Heterogeneous Viral Strategies Promote Coexistence in Virus-Microbe Systems

TitleHeterogeneous Viral Strategies Promote Coexistence in Virus-Microbe Systems
Publication TypeJournal Article
Year of Publication2018
AuthorsGulbudak H, Weitz J

Viruses of microbes, including bacterial viruses (phage), archaeal viruses, and eukaryotic viruses, can influence the fate of individual microbes and entire populations. Here, we model distinct modes of virus-host interactions and study their impact on the abundance and diversity of both viruses and their microbial hosts. We consider two distinct viral populations infecting the same microbial population via two different strategies: lytic and chronic. A lytic strategy corresponds to viruses that exclusively infect and lyse their hosts to release new virions.

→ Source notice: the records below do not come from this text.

(** ** Readiness *)

Context (kid : string) (probe_kid : before_key probeToken = Ok (Some kid)).
Context (wraps : ∀ e, ∃ a b, keyfunc_error e = a +:+ e +:+ b).
Context (delay : ∀ q i, (0 ≤ (http_do q i).2)%Z).
Definition reached (w : World) : Prop :=
  ∃ ev keys, ev ∈ log w ∧ fetch_of (ZitadelInternalURL cfg +:+ zitadelJWKSPath) (IssuerHost h) keys ev.
(** The validator of the probes before the first set of keys. *)
Definition unused (v : JWTValidator) : Prop := v = prober cfg.
Lemma probe_run w v' w' : (0 ≤ now w)%Z → ready w = false → probe_issuer (prober cfg) w = (Ok v', w') →
  (now w ≤ now w')%Z ∧ (reached w' ∨ ready w' = false ∧ unused v').
Proof using probe_kid wraps delay.
  intros Hnow Hr0. unfold probe_issuer, Validate. rewrite probe_kid, bind_run, bind_run. cbn [keyfunc]. rewrite bind_run.
  destruct (getKey_run (prober cfg) kid w) as (r & v & w1 & E & Hk). rewrite E. cbn [mret goM_ret]. cbv beta iota. rewrite bind_run. cbn [gets mret goM_ret].
  pose proof (fresh_due w (lastRefresh (prober cfg)) Hnow eq_refl) as Hdue.
  assert (∀ e, Contains ("failed to parse token: " +:+ keyfunc_error ("failed to get key: " +:+ "failed to fetch JWKS: " +:+ e)) "failed to fetch JWKS" = true) as Hc.
  { intros e. destruct (wraps ("failed to get key: " +:+ "failed to fetch JWKS: " +:+ e)) as (a & b & ->).
    assert ("failed to fetch JWKS: " = "failed to fetch JWKS" +:+ ": ") as -> by done.
    replace (_ +:+ _) with (("failed to parse token: " +:+ a +:+ "failed to get key: ") +:+ "failed to fetch JWKS" +:+ (": " +:+ e +:+ b)); [apply Contains_app|].
    by rewrite <- !str_app_assoc. }
  assert (delete kid (cache (prober cfg)) = ∅) as Hdel by apply delete_empty.
  assert (unused (dropped (prober cfg) kid)) as Hun by (unfold unused, dropped; rewrite Hdel; done).
  destruct Hk as [key Hu|e Hu Hl|e Hu _ Hn|e Hu _ Hks Hn|keys r Hu _ Hks Hn Hp]; [by cbv in Hu|change (refreshInterval (prober cfg)) with (10 * ns_s)%Z in Hl; lia|..]; cbv beta iota.
  - rewrite Hc. intros [= <- <-]. split; [done|]. by right.
  - rewrite Hc. intros [= <- <-]. rewrite after_request_ready, Hr0. split; [by apply time_after|]. by right.
  - pose proof (time_after delay (asks (prober cfg)) w) as Ht.
    assert (reached (after_request (asks (prober cfg)) w)) as Hre.
    { eexists _, keys. split; [rewrite after_request_log; apply elem_of_app; right; by apply list_elem_of_singleton|]. by split. }
    match goal with |- (match ?x with Ok _ => _ | Err _ => _ end) _ = _ → _ => destruct x as [c|e] end; [|destruct (Contains _ _)];
      intros [= _ <-]; (split; [exact Ht|left; exact Hre]).
Qed.
#[local] Opaque getKey Do.
Lemma serve_steady r w res w' : serve_mux h r w = (res, w') → ready w' = ready w ∧ (now w ≤ now w')%Z.
Proof using delay.
  assert (∀ v k, keeps (λ u, ready u = ready w ∧ (now w ≤ now u)%Z) (getKey v k)) as Hk.
  { intros v k u [H1 H2]. destruct (getKey_run v k u) as (x & v' & u' & -> & Hs). pose proof (time_after delay (asks v) u).
    destruct Hs; cbn [snd]; rewrite ?after_request_ready; split; try done; lia. }
  assert (∀ q, keeps (λ u, ready u = ready w ∧ (now w ≤ now u)%Z) (Do q : M _)) as Hd.
  { intros q u [H1 H2]. rewrite sent_run. cbn [snd]. rewrite after_request_ready. pose proof (time_after delay q u). split; [done|lia]. }
  assert (keeps (λ u, ready u = ready w ∧ (now w ≤ now u)%Z) (serve_mux h r)) as H.
  { unfold serve_mux, ProxyOpenIDConfiguration, ProxyJWKS, ServeAuthServerMetadata, HealthReady, ValidateHandler, Validate, keyfunc, proxy. walk_keeps; eauto with keeps. }
  intros E. specialize (H w (conj eq_refl (Z.le_refl _))). by rewrite E in H.
Qed.
#[local] Transparent getKey Do.
Lemma reached_more w w' : (∀ ev, ev ∈ log w → ev ∈ log w') → reached w → reached w'.
Proof. intros H (ev & keys & Hin & Hf). exists ev, keys. split; [by apply H|done]. Qed.
(** What is ready has reached the issuer. *)
Definition sound (s : World * JWTValidator) : Prop := (0 ≤ now s.1)%Z ∧ our_settings s.2 ∧ (reached s.1 ∨ ready s.1 = false ∧ unused s.2).
Lemma probe_time v w v' w' : probe_issuer v w = (Ok v', w') → (now w ≤ now w')%Z.
Proof using delay.
  clear probe_kid. unfold probe_issuer, Validate. destruct (before_key probeToken) as [[k|]|e].
  - rewrite bind_run, bind_run. cbn [keyfunc]. rewrite bind_run. destruct (getKey_run v k w) as (r & v1 & w1 & -> & Hk). cbn [mret goM_ret]. cbv beta iota. rewrite bind_run. cbn [gets mret goM_ret]. cbv beta iota.
    assert (now w ≤ now w1)%Z as Ht by (pose proof (time_after delay (asks v) w); destruct Hk; done).
    match goal with |- (match ?x with Ok _ => _ | Err _ => _ end) _ = _ → _ => destruct x as [c|e] end; [|destruct (Contains _ _)]; by intros [= _ <-].
  - rewrite bind_run, bind_run. cbn [keyfunc mret goM_ret]. cbv beta iota. rewrite bind_run. cbn [gets mret goM_ret]. cbv beta iota. destruct (Contains _ _); by intros [= _ <-].
  - rewrite bind_run. cbn [mret goM_ret]. cbv beta iota. destruct (Contains _ _); by intros [= _ <-].
Qed.
Lemma step_sound s s' : process_step s s' → sound s → sound s'.
Proof using probe_kid wraps delay.
  intros Hst (Hnow & Hs & Hr). destruct Hst as [r v w res w' E|v w v' w' Hf E|v w i t Ht]; cbn [fst snd] in *.
  - pose proof (serve_steady r w res w' E) as [Hrd Ht]. split; [cbn; lia|]. split; [done|]. cbn. destruct Hr as [Hre|[Hrf Hu]]; [left|right; by rewrite Hrd].
    eapply reached_more; [|exact Hre]. intros ev. by eapply appends_old; [apply serve_appends|].
  - pose proof (probe_time v w v' w' E) as Ht. split; [cbn; lia|]. split; [by eapply probe_settings|]. cbn. destruct Hr as [Hre|[_ Hu]].
    + left. eapply reached_more; [|exact Hre]. intros ev. eapply appends_old; [by apply probe_appends|exact E].
    + unfold unused in Hu. subst v. by apply probe_run in E as [_ E].
  - split; [cbn; lia|]. split; [done|]. exact Hr.
Qed.
(** C33: The service reports itself ready only once the issuer was reached: whenever a health check, at any
    point of any history, answers 200, the process has been given a set of keys by the
    issuer, at the address and under the name it is configured with. *)
Theorem ready_means_reached w s r resp w' :
  rtc process_step (w, prober cfg) s → (0 ≤ now w)%Z → ready w = false →
  HealthReady r s.1 = (Ok resp, w') → StatusCode resp = 200%Z → reached s.1.
Proof using probe_kid wraps delay.
  intros Hr Hnow Hf E H200. assert (sound (w, prober cfg)) as H by (split; [done|]; split; [done|right; done]).
  assert (sound s) as (_ & _ & [H1|[H1 _]]) by (clear E; induction Hr as [|s1 s2 s3 Hst _ IH]; [done|]; apply IH; by eapply step_sound); [done|].
  unfold HealthReady in E. rewrite bind_run in E. cbn [gets] in E. rewrite H1 in E. by injection E as <- _.
Qed.
(** And it becomes so with the first probe the issuer answers with keys, where the probe's key is not
    among them and the library's error for that does not read as a fetch that failed. *)
Lemma probe_succeeds w keys : (0 ≤ now w)%Z → new_request "GET" (jwksURL (prober cfg)) = None → key_set (reply_to (asks (prober cfg)) w) = Some keys →
  published keys kid = None → Contains ("failed to parse token: " +:+ keyfunc_error ("failed to get key: " +:+ "key not found in JWKS: " +:+ kid)) "failed to fetch JWKS" = false →
  ready (probe_issuer (prober cfg) w).2 = true.
Proof using probe_kid.
  intros Hnow Hn Hks Hp Hc. unfold probe_issuer, Validate. rewrite probe_kid, bind_run, bind_run. cbn [keyfunc]. rewrite bind_run.
  destruct (getKey_run (prober cfg) kid w) as (r & v & w1 & -> & Hk). pose proof (fresh_due w (lastRefresh (prober cfg)) Hnow eq_refl) as Hdue.
  destruct Hk as [key Hu|e Hu Hl|e Hu _ [x Hx]|e Hu _ Hks' _|keys' r Hu _ Hks' _ Hr]; [by cbv in Hu|change (refreshInterval (prober cfg)) with (10 * ns_s)%Z in Hl; lia|congruence|congruence|].
  rewrite Hks in Hks'. injection Hks' as <-. rewrite Hp in Hr. subst r. cbn [mret goM_ret]. cbv beta iota. rewrite bind_run. cbn [gets mret goM_ret]. cbv beta iota. by rewrite Hc.
Qed.
End process.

A chronic strategy corresponds to viruses that infect hosts and then continually release new viruses via a budding process without cell lysis. The chronic virus can also be passed on to daughter cells during cell division. The long-term association of virus and microbe in the chronic mode drives differences in selective pressures with respect to the lytic mode. We utilize invasion analysis of the corresponding nonlinear differential equation model to study the ecology and evolution of heterogenous viral strategies. We first investigate stability of equilibria and characterize oscillatory dynamics in some parameter regions. Then, we derive fitness quantities for both virus types and investigate conditions for competitive exclusion and coexistence. In so doing we find unexpected results, including a regime in which the chronic virus requires the lytic virus for survival and invasion. In closing, we discuss generalizations of the model and the long-term evolution of strategies across a spectrum of lytic to chronic modes.